Available data>
# # # #
Lemma aget_vupd vs i j (f : vinode → vinode) x :
  aget vs i = Some x →
  aget (<[Z.to_nat i := f x]> vs) j = (if decide (i = j) then Some (f x) else aget vs j).
Proof.
  intros Hi. pose proof (aget_lt _ _ _ Hi). case_decide as Hij.
  - subst j. eapply aget_aset_eq. by apply aset_Some.
  - eapply aget_aset_ne; [|done]. by apply aset_Some.
Qed.

Lemma field_vupd {A} (g : vinode → A) vs i j f x :
  aget vs i = Some x →
  field_of g (<[Z.to_nat i := f x]> vs) j = (if decide (i = j) then Some (g (f x)) else field_of g vs j).
Proof. intros Hi. unfold field_of. rewrite (aget_vupd _ _ _ _ _ Hi). by case_decide. Qed.

Lemma field_Some {A} (g : vinode → A) vs i v :
  field_of g vs i = Some v ↔ ∃ x, aget vs i = Some x ∧ g x = v.
Proof. unfold field_of. rewrite fmap_Some. naive_solver. Qed.

(** ** Rings of links *)

(** Consecutive elements of [l] are linked both ways. *)
Fixpoint links (vs : list vinode) (l : list Z) : Prop :=
  match l with
  | a :: (b :: _) as l' =>
      field_of next_link vs a = Some b ∧ field_of prev_link vs b = Some a ∧ links vs l'
  | _ => True
  end.

(** The names of one file: [o] and, in the order of [next_link], [l]. *)
Definition ring (vs : list vinode) (o : Z) (l : list Z) : Prop :=
  NoDup (o :: l) ∧ links vs (o :: l ++ [o]).

Lemma links_frame vs vs' a l z :
  (∀ i, i ∈ a :: l → field_of next_link vs' i = field_of next_link vs i) →
  (∀ i, i ∈ l ++ [z] → field_of prev_link vs' i = field_of prev_link vs i) →
  links vs (a :: l ++ [z]) → links vs' (a :: l ++ [z]).
Proof.
  revert a. induction l as [|b l IH]; intros a Hn Hp; simpl.
  - intros (H1 & H2 & _). rewrite Hn, Hp by set_solver. done.
  - intros (H1 & H2 & H3). rewrite Hn, Hp by set_solver. split_and!; [done..|].
    apply IH; [set_solver..|done].
Qed.

Lemma ring_aget vs o l i : ring vs o l → i ∈ o :: l → ∃ x, aget vs i = Some x.
Proof.
  intros [_ Hl]. revert Hl. generalize o at 1 3 as a.
  induction l as [|b l IH]; intros a Hl Hi; simpl in Hl.
  - destruct Hl as ((x & ? & _)%field_Some & _). exists x. by replace i with a by set_solver.
  - destruct Hl as ((x & ? & _)%field_Some & _ & Hl).
    apply elem_of_cons in Hi as [->|Hi]; [by exists x|]. by apply (IH b).
Qed.

Lemma links_app vs l1 a l2 : links vs (l1 ++ a :: l2) ↔ links vs (l1 ++ [a]) ∧ links vs (a :: l2).
Proof.
  induction l1 as [|b l1 IH]; simpl; [tauto|].
  destruct l1 as [|c l1]; simpl in *; tauto.
Qed.

(** [vs'] is [vs] with vinode [i] changed to [x]. *)
Definition changed (vs : list vinode) (i : Z) (x : vinode) (vs' : list vinode) : Prop :=
  ∀ j, aget vs' j = if decide (i = j) then Some x else aget vs j.

Lemma wp_vupd_changed (i : Z) f x (Q : unit → st → Prop) s :
  aget (vinodes s) i = Some x →
  (∀ vs', changed (vinodes s) i (f x) vs' → Q tt (set_vinodes vs' s)) → wp (vupd i f) Q s.
Proof. intros Hx HQ. eapply wp_vupd; [done|]. apply HQ. intros j. by apply aget_vupd. Qed.

(** Looks a vinode up through the changes recorded in the context. *)
Ltac look :=
  cbn [vinodes set_vinodes];
  repeat match goal with
  | H : changed _ _ _ ?vs |- context [aget ?vs _] => rewrite H
  end;
  repeat case_decide; simplify_eq; try done; try set_solver; try congruence; eauto.

Lemma add_link_run (s : st) o n xo xn xb :
  aget (vinodes s) o = Some xo → aget (vinodes s) n = Some xn →
  aget (vinodes s) (next_link xo) = Some xb → n ≠ o → n ≠ next_link xo →
  wp (add_link o n) (λ _ s', ∀ j, aget (vinodes s') j =
    if decide (j = n) then Some (set_prev_link o (set_next_link (next_link xo) xn))
    else if decide (j = next_link xo) then
      Some (set_prev_link n (if decide (j = o) then set_next_link n xo else xb))
    else if decide (j = o) then Some (set_next_link n xo)
    else aget (vinodes s) j) s.
Proof.
  intros Ho Hn Hb Hno Hnb. unfold add_link. wp_step. eapply wp_vget; [done|].
  wp_step. eapply wp_vupd_changed; [done|]. intros vs1 H1.
  wp_step. eapply wp_vupd_changed; [look|]. intros vs2 H2.
  wp_step. eapply wp_vupd_changed; [look|]. intros vs3 H3.
  eapply (wp_vupd_changed _ _ (if decide (next_link xo = o) then set_next_link n xo else xb)); [look|].
  intros vs4 H4 j. look.
Qed.

Lemma remove_link_run (s : st) p n xp xn xb :
  aget (vinodes s) n = Some xn → prev_link xn = p →
  aget (vinodes s) p = Some xp → aget (vinodes s) (next_link xn) = Some xb →
  n ≠ p → n ≠ next_link xn →
  wp (remove_link n) (λ _ s', ∀ j, aget (vinodes s') j =
    if decide (j = next_link xn) then
      Some (set_prev_link p (if decide (j = p) then set_next_link (next_link xn) xp else xb))
    else if decide (j = p) then Some (set_next_link (next_link xn) xp)
    else aget (vinodes s) j) s.
Proof.
  intros Hn <- Hp Hb Hnp Hnb. unfold remove_link. wp_step. eapply wp_vget; [done|].
  wp_step. eapply wp_vget; [done|].
  wp_step. eapply wp_vupd_changed; [done|]. intros vs1 H1.
  wp_step. eapply (wp_vget _ xn); [look|].
  eapply (wp_vupd_changed _ _ (if decide (next_link xn = prev_link xn) then set_next_link (next_link xn) xp else xb)); [look|].
  intros vs2 H2 j. look.
Qed.

Lemma links_enter vs vs' o n b l r :
  l ++ [o] = b :: r → NoDup (o :: n :: l) → links vs (o :: b :: r) →
  (∀ j, j ≠ o → j ≠ n → field_of next_link vs' j = field_of next_link vs j) →
  (∀ j, j ≠ b → j ≠ n → field_of prev_link vs' j = field_of prev_link vs j) →
  field_of next_link vs' o = Some n → field_of prev_link vs' n = Some o →
  field_of next_link vs' n = Some b → field_of prev_link vs' b = Some n →
  links vs' (o :: n :: b :: r).
Proof.
  intros Hb [Ho [Hn Hnd]%NoDup_cons]%NoDup_cons (_ & _ & Hl) F1 F2 G1 G2 G3 G4.
  do 4 (split; [done|]). destruct l as [|b' l]; simplify_eq/=; [done|].
  apply NoDup_cons in Hnd as [Hbl Hnd]. apply (links_frame vs vs' b l o); [| |done].
  - intros i Hi. apply F1; set_solver.
  - intros i Hi. apply F2; set_solver.
Qed.

Lemma links_bypass vs vs' o p b A B l1 n l2 :
  o :: l1 = A ++ [p] → l2 ++ [o] = b :: B → NoDup (o :: l1 ++ n :: l2) →
  links vs (A ++ p :: n :: b :: B) →
  (∀ j, j ≠ p → field_of next_link vs' j = field_of next_link vs j) →
  (∀ j, j ≠ b → field_of prev_link vs' j = field_of prev_link vs j) →
  field_of next_link vs' p = Some b → field_of prev_link vs' b = Some p →
  links vs' (A ++ p :: b :: B).
Proof.
  intros HA HB Hnd [HlA Hl]%links_app F1 F2 G1 G2.
  destruct Hl as (_ & _ & _ & _ & HlB).
  apply NoDup_cons in Hnd as [Ho (Hnd1 & Hdisj & [Hn Hnd2]%NoDup_cons)%NoDup_app].
  apply links_app. split.
  - destruct A as [|o' A]; [done|]. simplify_eq/=.
    apply NoDup_app in Hnd1 as (_ & Hp & _).
    assert (b ∉ A ++ [p]) by (destruct l2; simplify_eq/=; set_solver).
    apply (links_frame vs vs' o' A p); [| |done].
    + intros i Hi. apply F1. set_solver.
    + intros i Hi. apply F2. set_solver.
  - do 2 (split; [done|]). destruct l2 as [|b' l2]; simplify_eq/=; [done|].
    assert (p ∈ o :: l1) by (rewrite HA; set_solver).
    apply NoDup_cons in Hnd2 as [Hb _]. apply (links_frame vs vs' b l2 o); [| |done].
    + intros i Hi. apply F1. set_solver.
    + intros i Hi. apply F2. set_solver.
Qed.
# # # #
Exercise>
Find how many lines of the material include the string "rewrite". Nothing but the number should be given.

Written response>
6